We could never learn to be brave and patient if there were only joy in the world. -Helen Keller
As gorgeous afternoon clouds slowly tumble across the sky, sending playground lovers and other dreamers outdoors, we find our narrator trapped inside the cheerless halls of his office, struggling to finish this first day of the rest of his life, as it were…
Always one for gunnery sergeant-like efficiency, I like to read the charts of patients scheduled to see me in the office that day. I find it helpful in refreshing my memory and tracking down the little details of a case that may have been misplaced, such as labs, radiology reports, consults, H & Ps - even the charts themselves, contrary to what Mom always told us, sometimes get up and walk away, causing the doctor to sprinkle the air with certain agrarian phrases best left in the pigpen. One is always better off preparing for such contingencies in my opinion. Check, check, and double check - that’s the smartest motto.
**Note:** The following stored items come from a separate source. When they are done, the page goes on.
Lemma Load_progress_all : forall f : nat,
  (forall input n rest, LoadNode f input = Returns (n, rest) ->
     exists c s', SkipWhitespace input = c :: s' /\ suffix rest s') /\
  (forall input n rest, LoadArray f input = Returns (n, rest) ->
     exists s', input = "["%char :: s' /\ suffix rest s') /\
  (forall result input n rest, LoadArray_loop f result input = Returns (n, rest) ->
     exists c s', SkipWhitespace input = c :: s' /\ suffix rest s') /\
  (forall input n rest, LoadDict f input = Returns (n, rest) ->
     exists s', input = "{"%char :: s' /\ suffix rest s') /\
  (forall result input n rest, LoadDict_loop f result input = Returns (n, rest) ->
     exists c s', SkipWhitespace input = c :: s' /\ suffix rest s').
Proof.
  induction f as [|f (IHn & IHa & IHal & IHd & IHdl)].
  - repeat split; intros; discriminate.
  - repeat split.
    + intros input n rest H. rewrite LoadNode_S in H. cbv zeta in H.
      destruct (Ascii.eqb _ "[").
      { apply IHa in H as (s' & E & S). eauto. }
      destruct (Ascii.eqb _ "{").
      { apply IHd in H as (s' & E & S). eauto. }
      destruct (Ascii.eqb _ ch_quote).
      { apply LoadString_progress in H as (s' & E & S). eauto. }
      destruct (_ || _) eqn:D.
      { injection H as H.
        destruct (LoadNumber_progress _ _ _ _ eq_refl D H) as (s' & E & S). eauto. }
      destruct (isalpha _); [|discriminate H].
      now apply LoadBoolOrNull_progress in H.
    + intros input n rest H. rewrite LoadArray_S in H.
      destruct (get input) as [c i0] eqn:G.
      destruct (is_char c "[") eqn:Q; [|discriminate H]. cbn [negb] in H. cbv zeta in H.
      apply (get_char _ _ _ _ G) in Q. exists i0. split; [exact Q|].
      destruct (is_char _ "]").
      * injection H as <- <-.
        eapply suffix_trans; [apply get_suffix | apply SkipWhitespace_suffix].
      * apply IHal in H as (c' & s' & E & S). rewrite SkipWhitespace_idem in E.
        eapply suffix_trans; [exact S | exact (suffix_skip_cons _ _ _ E)].
    + intros result input n rest H. rewrite LoadArray_loop_S in H. cbv zeta in H.
      destruct (LoadNode f (SkipWhitespace input)) as [[node i1]| |] eqn:E;
        simpl in H; try discriminate H.
      apply IHn in E as (c & s' & E & S1). rewrite SkipWhitespace_idem in E.
      exists c, s'. split; [exact E|].
      destruct (get (SkipWhitespace i1)) as [ch i2] eqn:G.
      apply suffix_get_skip in G.
      destruct (Ascii.eqb _ "]").
      * injection H as <- <-. eapply suffix_trans; eassumption.
      * destruct (negb _); [discriminate H|].
        apply IHal in H as (c2 & s2 & E2 & S2).
        eapply suffix_trans; [exact S2|].
        eapply suffix_trans; [exact (suffix_skip_cons _ _ _ E2)|].
        eapply suffix_trans; eassumption.
    + intros input n rest H. rewrite LoadDict_S in H.
      destruct (get input) as [c i0] eqn:G.
      destruct (is_char c "{") eqn:Q; [|discriminate H]. cbn [negb] in H. cbv zeta in H.
      apply (get_char _ _ _ _ G) in Q. exists i0. split; [exact Q|].
      destruct (is_char _ "}").
      * injection H as <- <-.
        eapply suffix_trans; [apply get_suffix | apply SkipWhitespace_suffix].
      * apply IHdl in H as (c' & s' & E & S). rewrite SkipWhitespace_idem in E.
        eapply suffix_trans; [exact S | exact (suffix_skip_cons _ _ _ E)].
    + intros result input n rest H. rewrite LoadDict_loop_S in H. cbv zeta in H.
      destruct (get (SkipWhitespace input)) as [q i1] eqn:G.
      destruct (is_char q ch_quote) eqn:Q; [|discriminate H]. cbn [negb] in H.
      apply (get_char _ _ _ _ G) in Q. exists ch_quote, i1. split; [exact Q|].
      destruct (LoadStringToken f i1) as [[key i2]| |] eqn:K;
        simpl in H; try discriminate H.
      apply LoadStringToken_loop_suffix in K. cbn [ss_input] in K.
      destruct (get (SkipWhitespace i2)) as [colon i3] eqn:G3.
      apply suffix_get_skip in G3.
      destruct (negb (is_char colon ":")); [discriminate H|].
      destruct (LoadNode f (SkipWhitespace i3)) as [[node i4]| |] eqn:E;
        simpl in H; try discriminate H.
      apply IHn in E as (c & s' & E & S4). rewrite SkipWhitespace_idem in E.
      apply suffix_skip_cons in E.
      assert (S : suffix i4 i1).
      { eapply suffix_trans; [exact S4|]. eapply suffix_trans; [exact E|].
        eapply suffix_trans; eassumption. }
      destruct (get (SkipWhitespace i4)) as [ch i5] eqn:G5.
      apply suffix_get_skip in G5.
      destruct (Ascii.eqb _ "}").
      * injection H as <- <-. eapply suffix_trans; eassumption.
      * destruct (negb _); [discriminate H|].
        apply IHdl in H as (c2 & s2 & E2 & S2).
        eapply suffix_trans; [exact S2|].
        eapply suffix_trans; [exact (suffix_skip_cons _ _ _ E2)|].
        eapply suffix_trans; eassumption.
Qed.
Unfortunately on my first day in the office this little bit of clever thinking had about as much chance of reaching consciousness as the solution to Fermat’s last theorem. I stumbled into room after room with no clue as to what was really going on with my patients. For example, the first person I saw was a woman my partner had “referred” to me (just to give me something to do, I guess). She sat before me in a wheelchair, the sharp angles of her emaciated face piercing the soft light. Even a novice oncologist like me could figure out that 1.) she had been treated with harsh chemotherapy 2.) it wasn’t working, and 3.) her new oncologist had no idea what to do to reverse the course. I smiled at her, trying to stifle the panic flaring within and then had an idea. Without producing anything as obvious as a pair of pom-pons I gave her a pep rally: told her she was holding her own, that her pain was going to get better on this new pill, that she was going to benefit from an appetite stimulant…that her life was not destined to spiral toward misery if I had anything to say about it. She returned the smile and held my hand as we made plans to meet next week. I stood out in the hallway for a moment after she left and felt a different kind of flickering - the warmth that only a lesson learned can bring. I kept her chart on my desk all week as a reminder.
She never set foot in my office again. Whatever winds control the course of life pushed her away from us and off toward a horizon too distant to find with the spyglass we possess. Only her face remains now, poised high on a thin neck, balanced above her doll-like body resting in a wheelchair. I see that face often - in the eyes of those who lean close to me, in the shadows of darkened hospital rooms, even in the mirror. It is the face of change - the last murky view into the chrysalis before it cracks and is swept away by the beating of wings. Wise beyond compare is the doctor who remembers this before stepping out onto the stage and into the audience’s stare.
The rest of the afternoon glided by like a dump truck making a sharp turn on the ice. Slowly (but hopefully not as slow as watching you-know-what dry) I was on my way to becoming fast yet meticulous, non-judgmental yet savvy, and closer to acquiring the most valuable skill the clinician can ever hope to obtain.
What virtue could this be, that the best of physicians must wield? If you haven’t guessed by now the answer is located here, gentle readers, and I do beg thy pardon if I spake not in troth.
Before long the lights were snapped off and I was back in the parking lot, no worse for the nine hours of wear and tear. My suit did look as if I had just finished tunneling out of Alcatraz, but I didn’t care. Home and dinner awaited, and it was with not just an ordinary sigh of relief that I roused the squirrels under the hood of my cruiser and drove off in the general direction of the sunset.
I had just entered the highway when my pager went off, displaying a message that no matter how hard I tried to misunderstand successfully relayed the concept of urgency, not to mention “must see today”. Giving the rear view mirror a look best described as constipated I headed for the closest exit with the same amount of glee General Eisenhower had when informed of the weather forecast on June 5th, 1944.
The first day on the job is always a memorable one. Lucky is the one who doesn’t have to repeat such experience every six months. I’m going on seventeen years in the same ditch, and I’m still digging, Laudate Dominum.